Otter population densities vary according to habitat suitability. The most dense otter populations
occur in the least disturbed, food-rich coastal marshes and estuaries.

Habitat

River otters are able to adapt to diverse aquatic habitats. Their presence is an indicator of high
quality watercourses. The availability of food, shelter, and water determines the duration and
intensity of habitat use. In inland habitats, otters frequent lowland marshes and swamps
interconnected with meandering streams and small lakes (Melquist and Hornocker 1983). Otters

                                                15
may be common in the tributaries of major unpolluted watersheds with minimal human impact,
but may be scarce in highly-disturbed and polluted watercourses (Melquist and Dronkert 1987)
or in mountain streams with limited food resources (Melquist et al. 2003). Water altered by acid
mine drainages do not support otters, nor their prey. During otter restoration in western
Pennsylvania during 1993, acid mine pollution postponed reintroduction efforts in parts of the
Youghiogheny River watershed. A blow-out of a deep mine contaminated the Casselman River,
a feeder of the Youghiogheny River (Kosack 1995).

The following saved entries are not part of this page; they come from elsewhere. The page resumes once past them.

(* ===== verification/Agents.v ===== *)
(** The agent registry (agents/service.py, agents/router.py): the agents an
    organization registers, and the events that announce what happens to them. *)

From S2P Require Import Prelude Permissions Json Errors Events Tables Store Dynamic Cache Session Fixtures.
From S2P Require Import Authorization Resolver Interfaces Entitlements Repository Storage.

Definition AGENT_REGISTERED : string := "agent.registered".
Definition AGENT_UPDATED : string := "agent.updated".
Definition AGENT_DISABLED : string := "agent.disabled".

(** ** The service *)

(** [AgentUpdate]: the attributes a request sets. *)
Record agent_update : Type := AgentUpdate {
  au_name : option string;
  au_description : option string;
  au_config : option jobj
}.

Definition new_name (a : agent) (b : agent_update) : option string :=
  match au_name b with Some n => if String.eqb n (ag_name a) then None else Some n | None => None end.
Definition new_description (a : agent) (b : agent_update) : option string :=
  match au_description b with
  | Some d => if bool_decide (Some d = ag_description a) then None else Some d
  | None => None
  end.
Definition new_config (a : agent) (b : agent_update) : option jobj :=
  match au_config b with Some c => if py_eq (JObj c) (JObj (ag_config a)) then None else Some c | None => None end.

Definition edit_diff (a : agent) (b : agent_update) : jobj :=
  match new_name a b with
  | Some n => [("name", JObj [("from", JStr (ag_name a)); ("to", JStr n)])] | None => [] end ++
  match new_description a b with
  | Some d => [("description", JObj [("from", jopt JStr (ag_description a)); ("to", JStr d)])] | None => [] end ++
  match new_config a b with Some _ => [("config", JStr "updated")] | None => [] end.
Definition edited (a : agent) (b : agent_update) : agent :=
  a <| ag_name := default (ag_name a) (new_name a b) |>
    <| ag_description := match new_description a b with Some d => Some d | None => ag_description a end |>
    <| ag_config := default (ag_config a) (new_config a b) |>.

Section Service.
Context (org : uuid).

Definition in_registry (include_deleted : bool) (_ : key Tagents) (a : agent) : bool :=
  bool_decide (ag_organization_id a = org) && (include_deleted || bool_decide (ag_deleted_at a = None)).
Definition list_for_org (include_deleted : bool) : M (list (key Tagents * row Tagents)) :=
  rows ← select Tagents (in_registry include_deleted);
  mret (order_by (fun r : key Tagents * row Tagents => ag_created_at r.2) rows).
(** A plan change on a provider that bills locally conserves money and the
    period.  For an active, paid subscription whose period is running, the period
    is kept and the pending adjustments grow by exactly the arrears correction of
    the period; in every other case the adjustments are untouched and a fresh
    period starts now.  Either way the change succeeds, the row is active on the
    new plan and the constraints hold. *)
Theorem local_change_prorates org plan_key w i (s0 : subscription) p :
  constraints_ok (w_db w) ->
  w_db w Tsubscriptions !! i = Some s0 -> occupied_org s0 = Some org ->
  (plan_by_key plan_key false w).1 = Ok p -> supports provider RECURRING_HOSTED = false ->
  s_provider_subscription_id s0 = None \/ s_provider s0 = Some (bp_name provider) ->
  let old := or0 (sn_price_cents (s_plan_snapshot s0)) in
  let new := or0 (p_price_cents (lp_plan p)) in
  let start := s_current_period_start s0 in
  let end_ := s_current_period_end s0 in
  let kept := String.eqb (s_status s0) "active" && (0 <? old)%Z && (w_clock w <? end_)%Z in
  exists s w', change_plan provider org plan_key w = (Ok (i, s), w') /\ constraints_ok (w_db w') /\
    w_db w' Tsubscriptions = <[i := s]> (w_db w Tsubscriptions) /\
    s_status s = "active" /\ s_plan_id s = lp_id p /\ s_plan_snapshot s = _snapshot p /\
    (s_current_period_start s, s_current_period_end s) =
      (if kept then (start, end_) else (w_clock w, w_clock w + interval_delta p)%Z) /\
    pending_total (s_pending_adjustments s) =
      (pending_total (s_pending_adjustments s0) +
       if kept then arrears_adjustment_cents old new start end_ (w_clock w) else 0)%Z.
Proof.
  intros Hok Hi Ho Hp Hsup Hpr old new start end_ kept.
  pose proof (subscriptions_table _ Hok) as Hsub. pose proof (plan_by_key_spec _ _ _ Hp) as Hkey.
  unfold change_plan. rewrite run_readonly, Hp, run_current by auto with stable.
  rewrite (current_is org _ i s0), Hsup by done.
  set (prev := _period_snapshot (Some (i, s0))). set (keep := match prev with Some _ => _ | None => false end).
  destruct (change_plan_run org (p_key (lp_plan p)) (Some (bp_name provider)) None keep w i s0 p)
    as (w1 & E & Hok1 & Htab & Hclk); [done..|by rewrite Hkey| |].
  { apply (subscriptions_ok_changed _ org); auto. }
  set (s1 := changed_plan _ _ _ _ _ _) in *. rewrite (run_ok _ _ _ _ _ E). run. rewrite Hclk.
  destruct (queue_run w1 i s1 (if keep then _proration_adjustment prev s1 (lp_plan p) (w_clock w) else None))
    as (w2 & E2 & Hok2 & Htab2); [done|rewrite Htab; apply (put_same Tsubscriptions)|].
  eexists _, w2. split; [exact E2|]. split; [done|].
  split; [rewrite Htab2, Htab; by apply (put_twice Tsubscriptions)|].
  destruct (changed_plan_fields (w_clock w) s0 p (Some (bp_name provider)) None keep)
    as (F1 & F2 & F3 & _ & _ & F4 & F5). fold s1 in F1, F2, F3, F4, F5.
  split; [exact F1|]. split; [exact F2|]. split; [exact F3|].
  assert (Hkeep : keep = String.eqb (s_status s0) "active" && (0 <? old)%Z)
    by (unfold keep, prev, _period_snapshot; by destruct (String.eqb _ _)).
  assert (Hkept : kept = keep && (w_clock w <? end_)%Z) by (unfold kept; by rewrite Hkeep).
  rewrite Hkept. split; [exact F5|].
  transitivity (pending_total (s_pending_adjustments s1 ++ option_list
    (if keep then _proration_adjustment prev s1 (lp_plan p) (w_clock w) else None))); [done|].
  unfold pending_total. rewrite sumZ_app, F4. f_equal. clear -F5 Hkeep.
  destruct keep; [|done]. symmetry in Hkeep. apply andb_true_iff in Hkeep as [Hact _].
  unfold prev, _period_snapshot. rewrite Hact. clearbody s1. cbn [andb] in F5 |- *.
  change end_ with (s_current_period_end s0).
  destruct (Z.ltb_spec (w_clock w) (s_current_period_end s0)) as [Hlt|Hge]; injection F5 as F5s F5e.
  - by apply proration_adjustment_total.
  - unfold _proration_adjustment. rewrite (proj2 (Z.eqb_neq _ _)); [done|].
    simpl. pose proof (interval_pos p). rewrite F5e. lia.
Qed.

(** Plan changes on a provider that bills recurringly go through it first.
    Without a subscription purchased through it the change is refused with
    checkout_required, and when the provider's call fails its error is passed on;
    in both cases no row of ours has changed. *)
Theorem hosted_change_goes_first `{!External provider} org plan_key w p :
  (plan_by_key plan_key false w).1 = Ok p -> supports provider RECURRING_HOSTED = true ->
  match hosted_subscription (current_in org (w_db w Tsubscriptions)) with
  | None => exists extras,
      change_plan provider org plan_key w = (Err (Domain CheckoutRequiredError extras), w)
  | Some remote =>
      let req := ChangePlanRequest plan_key (or0 (p_price_cents (lp_plan p)))
                   (p_currency (lp_plan p)) (or_str (p_interval (lp_plan p)) "month") in
      forall e w1, provider_change_plan provider remote req w = (Err e, w1) ->
        change_plan provider org plan_key w = (Err e, w1) /\ w_db w1 = w_db w
  end.
Proof.
  intros Hp Hsup. unfold change_plan.
  rewrite run_readonly, Hp, run_current, Hsup by auto with stable.
  destruct (hosted_subscription _) as [remote|]; [|by eexists].
  rewrite (plan_by_key_spec _ _ _ Hp). intros e w1 E. split.
  - unfold mbind, M_bind. by rewrite E.
  - eapply outside_run; [apply external_change_plan|exact E].
Qed.

Lemma run_customer {B} org o u (f : uuid * billing_customer -> M B) w i c :
  rows_where Tbilling_customers (customer_of org) (w_db w Tbilling_customers) = [(i, c)] ->
  mbind f (ensure_customer provider org o u) w = f (i, c) w.
Proof. intros E. unfold ensure_customer. run. rewrite E. by run. Qed.
End Props.

Lemma customers_unique d org :
  constraints_ok d ->
  rows_where Tbilling_customers (customer_of org) (d Tbilling_customers) = [] \/
  exists i c, rows_where Tbilling_customers (customer_of org) (d Tbilling_customers) = [(i, c)].
Proof.
  intros Hok. destruct (proj1 (constraints_ok_table _) Hok Tbilling_customers) as [Hu _].
  destruct (rows_where_unique Tbilling_customers (fun c : billing_customer => Some (bc_organization_id c))
    (customer_of org) org (d Tbilling_customers) Hu) as [E|(i & c & E & _)]; [|by left|right; by exists i, c].
  intros i c _ Hc. f_equal. by apply N.eqb_eq.
Qed.

(** An organization becomes one billing customer, once: whatever happens
    inside, a successful [ensure_customer] leaves exactly the customer it returns,
    the constraints hold, and asking again, with any provider and any contact,
    returns that customer, calls no provider and changes nothing. *)
Theorem customer_created_once (p : billing_provider) `{!External p} org o u w i c w1 :
  constraints_ok (w_db w) -> ensure_customer p org o u w = (Ok (i, c), w1) ->
  constraints_ok (w_db w1) /\
  rows_where Tbilling_customers (customer_of org) (w_db w1 Tbilling_customers) = [(i, c)] /\
  forall p' o' u', ensure_customer p' org o' u' w1 = (Ok (i, c), w1).
Proof.
  intros Hok E. cut (constraints_ok (w_db w1) /\
    w_db w1 Tbilling_customers !! i = Some c /\ customer_of org i c = true).
  - intros (Hok1 & Hi). pose proof (proj2 (elem_of_rows_where Tbilling_customers _ _ _ _) Hi) as Hin. split; [done|].
    destruct (customers_unique _ org Hok1) as [E1|(i' & c' & E1)]; rewrite E1 in Hin |- *.
    { by apply not_elem_of_nil in Hin. }
    apply list_elem_of_singleton in Hin as [= -> ->]. split; [done|]. intros p' o' u'.
    unfold ensure_customer. run. rewrite E1. by run.
  - revert E. unfold ensure_customer. run.
    destruct (customers_unique _ org Hok) as [E0|(i0 & c0 & E0)]; rewrite E0; run.
    + rewrite run_readonly by
        (repeat case_match; first [apply (stable_get eq Tusers)|apply (stable_ret eq)]).
      destruct (_ w).1 as [contact|]; [|done]. run.
      intros (ref & w2 & E2 & E)%bind_ok. revert E. run. intros [Hok2 E]%flush_ok.
      injection E as <- <- <-. split; [done|].
      split; [tables; apply (put_same Tbilling_customers)|apply N.eqb_refl].
    + unfold mret, M_ret. intros [= <- <- <-]. split; [done|].
      apply (elem_of_rows_where Tbilling_customers). rewrite E0. left.
Qed.

(** The registry's capabilities guard activation: only the manual provider
    lets the tenant confirm its own payment; with any other configured provider a
    client confirmation is refused and nothing happens.  The providers whose
    renewals we bill are exactly those that do not bill recurringly themselves. *)
Theorem client_confirm_only_manual ops name p w w1 :
  build_provider ops name w = (Ok p, w1) ->
  w1 = w /\
  (bp_name p <> "manual" -> forall org o pl psid u,
     complete_checkout p org o pl psid u "client_confirm" w =
       (Err (Domain CheckoutConfirmNotAllowedError [("provider", JStr (bp_name p))]), w)) /\
  (bp_name p ∈ locally_billed_provider_names <-> supports p RECURRING_HOSTED = false).
Proof.
  unfold build_provider. run. destruct (kind_of_name _) as [k|]; [|done].
  destruct (missing_secret _ k); [done|]. unfold mret, M_ret. intros [= <- <-]. split; [done|]. split.
  - intros Hne org o pl psid u. unfold complete_checkout. by destruct k.
  - rewrite <- (bool_decide_spec (_ ∈ locally_billed_provider_names)).
    destruct k; vm_compute; by split.
Qed.

(** ** Witnesses *)

Definition no_verification (_ : webhook_request) : M verified_webhook :=
  raise_domain WebhookSignatureInvalidError [].
Definition demo_ops (_ : provider_kind) : provider_ops := manual_ops no_verification.
Definition manual : billing_provider := provider_of demo_ops Manual.
Definition stripe : billing_provider := provider_of demo_ops Stripe.

#[export] Instance demo_external k : External (bp_ops (provider_of demo_ops k)).
Proof. apply manual_external. intros raw w. reflexivity. Qed.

Adequate food is a key habitat component that influences otter habitat use considerably. Habitat
that supports otter prey species is important. Logjams, fallen or partially-submerged trees, and
other shallow water structures often provide abundant food, adequate shelter, and minimal
disturbance. These types of areas have been referred to as activity centers because of their high
frequency of use (Melquist and Hornocker 1983).

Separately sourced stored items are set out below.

(** ** Deliveries *)

Section Deliveries.
Context (decrypt_secret : string -> result string) (sign_payload : jobj -> string -> Z -> string).
Context (post : string -> jobj -> string -> M http_outcome).

Definition delivery_due (t : instant) (_ : key Twebhook_deliveries) (d : webhook_delivery) : bool :=
  String.eqb (wd_status d) "pending" && (wd_next_attempt_at d <=? t)%Z.

Definition due_deliveries : M (list uuid) :=
  t ← now;
  rows ← select Twebhook_deliveries (delivery_due t);
  mret (claim locked DELIVERY_BATCH (order_by (fun r : uuid * webhook_delivery => wd_created_at r.2)) rows).

Fixpoint deliver_all (ids : list uuid) : M Z :=
  match ids with
  | [] => mret 0%Z
  | i :: ids =>
      ok ← deliver decrypt_secret sign_payload post i;
      n ← deliver_all ids;
      mret (if (ok : bool) then (n + 1)%Z else n)
  end.

Definition deliver_webhooks : M Z :=
  with_session (ids ← due_deliveries; n ← deliver_all ids; _ ← commit; mret n).
End Deliveries.

(** ** Lapsed grants *)

Definition lapsed (t : instant) (_ : key Tentitlements) (e : entitlement) : bool :=
  bool_decide (e_revoked_at e = None) &&
  match e_ends_at e with Some x => (x <=? t)%Z | None => false end.

(** The worker's own row writer keeps the default audience. *)
Definition _outbox_row (event_type aggregate_type : string) (aggregate_id : uuid)
    (organization_id : option uuid) (payload : jobj) : M unit :=
  i ← fresh_id;
  t ← now;
  put Toutbox_events i
    (OutboxEvent aggregate_type aggregate_id organization_id event_type payload t None
       AUDIENCE_PUBLIC None 0 t None).

Definition expire_one (r : uuid * entitlement) : M unit :=
  t ← now;
  _ ← put Tentitlements (fst r) (snd r <| e_revoked_at := Some t |>);
  _outbox_row ENTITLEMENT_EXPIRED "entitlement" (fst r) (Some (e_organization_id (snd r)))
    [("feature_key", JStr (e_feature_key (snd r)))].

(** [invalidate_entitlements]: out of any session. *)
Definition invalidate_entitlements (org : uuid) : M unit :=
  _ ← cache_bump _cache (org_key org); mret tt.

Definition expire_entitlements : M Z :=
  rows ← with_session
    (t ← now;
     rows ← select Tentitlements (lapsed t);
     _ ← for_each rows expire_one;
     _ ← commit;
     mret rows);
  let rows := (rows : list (uuid * entitlement)) in
  _ ← for_each (remove_dups (map (fun r : uuid * entitlement => e_organization_id r.2) rows))
        invalidate_entitlements;
  mret (Z.of_nat (length rows)).

(** ** Renewals *)

Definition renewal_due (t : instant) (_ : key Tsubscriptions) (s : subscription) : bool :=
  String.eqb (s_status s) "active" && (s_current_period_end s <=? t)%Z &&
  negb (s_cancel_at_period_end s) &&
  match s_provider s with None => true | Some p => bool_decide (p ∈ locally_billed_provider_names) end.

(** [ended_start.date().replace(day=1)]. *)
Definition billing_month (s : subscription) : date := _month_bucket (s_current_period_start s).

Definition renewal_interval (s : subscription) : Z :=
  days (if bool_decide (sn_interval (s_plan_snapshot s) = Some "year") then 365 else 30).

Definition rolled (s : subscription) : subscription :=
  s <| s_current_period_start := s_current_period_end s |>
    <| s_current_period_end := (s_current_period_end s + renewal_interval s)%Z |>.
Lemma purge_ok w : files_ok w -> files_ok (purge_expired w).2.
Proof.
  intros Hw. apply good_session. apply good_bind; [done|done|]. intros t w0 _ H0 _.
  apply good_bind; [done|done|]. intros s w1' _ H1' _.
  apply good_calm; [by apply calm_delete|done|]. intros _ w1 H1.
  apply good_calm; [by apply calm_delete|done|]. intros _ w2 H2.
  apply good_calm; [by apply calm_delete|done|]. intros _ w3 H3.
  apply good_calm; [by apply calm_delete|done|]. intros _ w4 H4.
  apply drop_stale_good; [done|]. intros l w5 Hl Hs Hg Hd Hb.
  destruct (for_each l give_back w5) as [[[]|e] w6] eqn:E.
  - assert (Hp : forall o, (0 <= stored_bytes (w_db w5) o)%Z).
    { intros o. apply sumZ_nonneg. intros [k g] Hin. apply (elem_of_rows_where Tstored_files) in Hin as [Hin _]. by apply (Hs k). }
    assert (Hgr : Stable grows (for_each l give_back)) by (unfold give_back; solve_stable).
    destruct (Hgr w5) as [Hn Hdur]. rewrite E in Hn, Hdur. simpl in Hn, Hdur.
    pose proof E as E'. apply give_all in E' as (Hf & Hfr & He); [|done..].
    unfold good. rewrite (run_ok _ _ _ _ _ E). apply (good_calm (A := unit)); [by apply calm_delete| |].
    + split; [|rewrite Hdur; by apply (files_later (w_fresh w5))]. split; [split; [|done]|].
      * unfold sizes_ok. by rewrite Hf.
      * intros i Hi. rewrite Hf by done. apply Hb. lia.
    + intros _ w7 H7. by apply good_commit.
  - unfold good. rewrite (run_err _ _ _ _ _ E). split; [|done].
    assert (H : Stable grows (for_each l give_back)) by (unfold give_back; solve_stable).
    destruct (H w5) as [Hn Hdur]. rewrite E in *. simpl in *. rewrite Hdur. by apply (files_later (w_fresh w5)).
Qed.

(** What serves files, and the daily purge. *)
Inductive storage_step : relation world :=
  | storage_request fga_check storage user_id u tenant op w : op_sized op = true ->
      storage_step w (request (run_file_op fga_check storage user_id u tenant op) w).2
  | storage_purge w : storage_step w (purge_expired w).2
  | storage_time t w : storage_step w (w <| w_clock := t |>).

(** C15: from a deployment whose storage gauges show the bytes of the files it
    holds, any sequence of uploads, presigned uploads, completions, deletions and
    daily purges, at whatever times and whatever the bucket answers, keeps every organization's gauge
    equal to the bytes of its pending and ready files: failures release nothing
    twice and an abandoned upload gives its bytes back. *)
Theorem storage_gauge_exact w w' o : files_ok w -> rtc storage_step w w' ->
  storage_gauge (w_db w') o = stored_bytes (w_db w') o.
Proof.
  intros Hw Hs. assert (H : files_ok w'); [|apply H].
  induction Hs as [|w1 w2 w3 [fga storage uid u tenant op w Hop|w|t w] _ IH]; [done|apply IH..].
  - by apply file_op_ok.
  - by apply purge_ok.
  - done.
Qed.

(** A counter that drifted, rebuilt from the month's two events. *)
Definition drifted : world := world_of
  (set_table (set_table demo_db
    Tusage_events (rows_of Tusage_events
      [(1%N, UsageEvent 1 "api_calls" 4 (NOW - HOUR) None []); (2%N, UsageEvent 1 "api_calls" 3 NOW None [])]))
    Tusage_counters (rows_of Tusage_counters
      [(counter_key 1 "api_calls" (_month_bucket NOW), UsageCounter 90 (Some NOW) None)])).

Lemma rollup_rebuilds_witness :
  counter_total (w_db (rollup_usage drifted).2 Tusage_counters) (counter_key 1 "api_calls" (_month_bucket NOW)) = 7%Z.
Proof.
  destruct (rollup_rebuilds drifted 1 (rollup_usage drifted).2) as (_ & _ & H).
  - apply ran. vm_compute. reflexivity.
  - specialize (H 1%N "api_calls" (_month_bucket NOW)). cbv zeta in H.
    assert (E : (_month_bucket NOW <? _month_bucket (w_clock drifted))%Z || bool_decide (rows_where Tusage_events
      (in_bucket (counter_key 1 "api_calls" (_month_bucket NOW))) (w_db drifted Tusage_events) = []) = false)
      by (vm_compute; reflexivity).
    rewrite E in H. destruct H as (c & Hc & Ht & Hlast & _). unfold counter_total.
    rewrite_row Hc. rewrite Ht. vm_compute. reflexivity.
Defined.
(** It passes the check, and no policy binds it on what it owns. *)
Lemma partial_owner_bypasses :
  assert_role_matches_isolation true partial_owner = Ok tt /\
  w_db crowded Tmemberships !! 62%N = Some (member 2 9) /\
  w_db (connected partial_owner (request_gucs true (Some 7%N) (Some acme_request)) wipe crowded).2 Tmemberships !! 62%N = None.
Proof. split_and!; vm_compute; reflexivity. Qed.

Other key habitat components are temporary dens and resting sites. Sheltered sites that provide
protection and seclusion are preferred. However, otters select these sites according to availability
and convenience (Melquist and Hornocker 1983). Beavers create important den sites as well as
foraging areas for otters. The strong relationship between beaver habitat and use by otters has
been well documented (Choromanski and Fritzell 1982, Melquist and Hornocker 1983, Reid
1984, Reid et al. 1994, Swimley et al. 1999). In Idaho, Melquist and Hornocker (1983) found
that 15 radio-marked otters used active and abandoned beaver bank dens more (32%) for den and
resting sites than any other site category. Beaver stick lodges accounted for 6% of selected den
or resting sites. Logjams (18%) and riparian vegetation (11%) were also frequently used. They
also found that dispersing otters often rested in dense riparian vegetation and snow or ice
cavities. They surmised that these individuals were probably unfamiliar with the location of more
suitable resting sites or because no more suitable site was available.

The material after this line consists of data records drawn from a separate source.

(* ===== verification/Routes.v ===== *)
(** The routers of organizations, roles, subscriptions, entitlements, usage, billing,
    webhooks, feature flags and the audit log (the router.py of each package): the
    permission a route asks for, and the calls it makes.

    A route is what runs once its dependencies are resolved: the principal, and the
    tenant or the operator's standing ([Api] resolves them).  Bodies have passed
    their schemas; replies are the rows a route projects onto its response model.  The routers
    of identity, API keys, files, agents, reports and branding are with their services. *)

From Stdlib Require Import Ascii.
From S2P Require Import Prelude Calendar Text Ids Permissions Json Errors Events Tables Store Branding Cache Session Fixtures.
From S2P Require Import Repository FeatureFlags Authorization Subscriptions Resolver Interfaces Entitlements Usage Tenancy.
From S2P Require Import Notifications Reporting Invoicing Billing BillingWebhooks Webhooks.

(** ** Periods *)

(** The first day of a month of a year. *)
Definition first_day (y m : Z) : date :=
  (let y := y - (if m <=? 2 then 1 else 0) in
   y / 400 * 146097 + year_start (y mod 400) + month_start (if m <=? 2 then m + 9 else m - 3) - 719468)%Z.

(** [_parse_period], and [usage_summary]'s reading of [YYYY-MM]; there is no year zero. *)
Definition _parse_period (raw : option string) : result (option date) :=
  match raw with
  | None => Ok None
  | Some s =>
      let '(y, _, m) := partition "-" s in
      match int_of_str y, int_of_str m with
      | Some y, Some m => if (1 <=? y)%Z then Ok (Some (first_day y m)) else Err (PyError "ValueError")
      | _, _ => Err (PyError "ValueError")
      end
  end.
Definition parsed_period (raw : option string) : M (option date) :=
  match _parse_period raw with Ok p => mret p | Err e => raise e end.

Section Tenant.
Context (fga_check : string -> string -> string -> option bool) `{EntitlementReader}.
Context (sha256 encrypt_secret : string -> string) (ops : provider_kind -> provider_ops).
Context (uid : uuid) (u : user) (tenant : tenant_context).
Let org : uuid := tx_organization_id tenant.
Let need (permission : string) : M unit := require_permission fga_check permission uid u tenant.

(** ** Organizations and members (tenancy/router.py) *)

Record membership_read : Type := MembershipRead {
  mv_id : uuid;
  mv_membership : membership;
  mv_email : option string;
  mv_display_name : option string;
  mv_role_keys : list string
}.

(** [_to_membership_read]: the member's user and roles, the keys in order. *)
Definition _to_membership_read (mid : uuid) (m : membership) : M membership_read :=
  member ← match mb_user_id m with Some i => session_get Tusers i | None => mret None end;
  held ← select Tmembership_roles (fun k _ => bool_decide (k.1 = mid));
  roles ← read_table Troles;
  let keys := omap (fun r : key Tmembership_roles * row Tmembership_roles => ro_key <$> (roles !! r.1.2 : option authorization_role)) held in
  mret (MembershipRead mid m ((fun v : user => u_email v) <$> (member : option user))
    ((fun v : user => u_display_name v) <$> (member : option user)) (sorted_str keys)).
(* ===== verification/Api.v ===== *)
(** The API (api/v1.py and the dependencies of its routes): a request names a route,
    its dependencies find out who is asking and for which organization, and the route
    answers.

    [api] is a request from its headers to its reply, for every route of the fifteen
    routers of api/v1.py; [Http] puts it on the wire.  The main theorem says who can
    have been answered, and who can have changed what is committed. *)

From Stdlib Require Import Ascii.
From S2P Require Import Prelude Text Ids Permissions Json Errors Events Tables Store Cache Session Fixtures.
From S2P Require Import Branding Storage Agents.
From S2P Require Import Repository FeatureFlags Authorization ApiKeys Subscriptions Resolver Interfaces Entitlements Usage Tenancy.
From S2P Require Import Preferences Identity Reporting Invoicing Billing BillingWebhooks Webhooks Routes.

Two key habitat needs, availability of prey and shelter, are largely satisfied by beaver ponds.
LeBlanc et al. (2007) found otter activity at beaver ponds positively associated with beaver
presence, pond size, and vegetation cover in New Brunswick, Canada. They found that the
dynamics of beaver pond succession (pond creation, expansion, and abandonment) created a
mosaic of ponds that ultimately influenced the river otter’s own pattern of habitat use and
distribution.

Riparian vegetation along streams, rivers, lakes, and other wetland areas is a key component of
otter habitat. Cavities along tree roots, dense shrubs, and tall grass provide escape cover and
temporary resting sites. The habitat conditions created by adequate riparian vegetation and
structure increase the likelihood that an area will be used (Melquist and Dronkert 1987). Otters
tend to avoid watercourses with gradually-sloping shorelines of sand and gravel, such as water
storage reservoirs (Melquist and Hornocker 1983, Reid et al. 1994). Bare shorelines lack escape
cover and den and resting sites for otters. Structural diversity of shorelines tends to increase
escape cover for prey species and makes them more available to otters (Allen 1987).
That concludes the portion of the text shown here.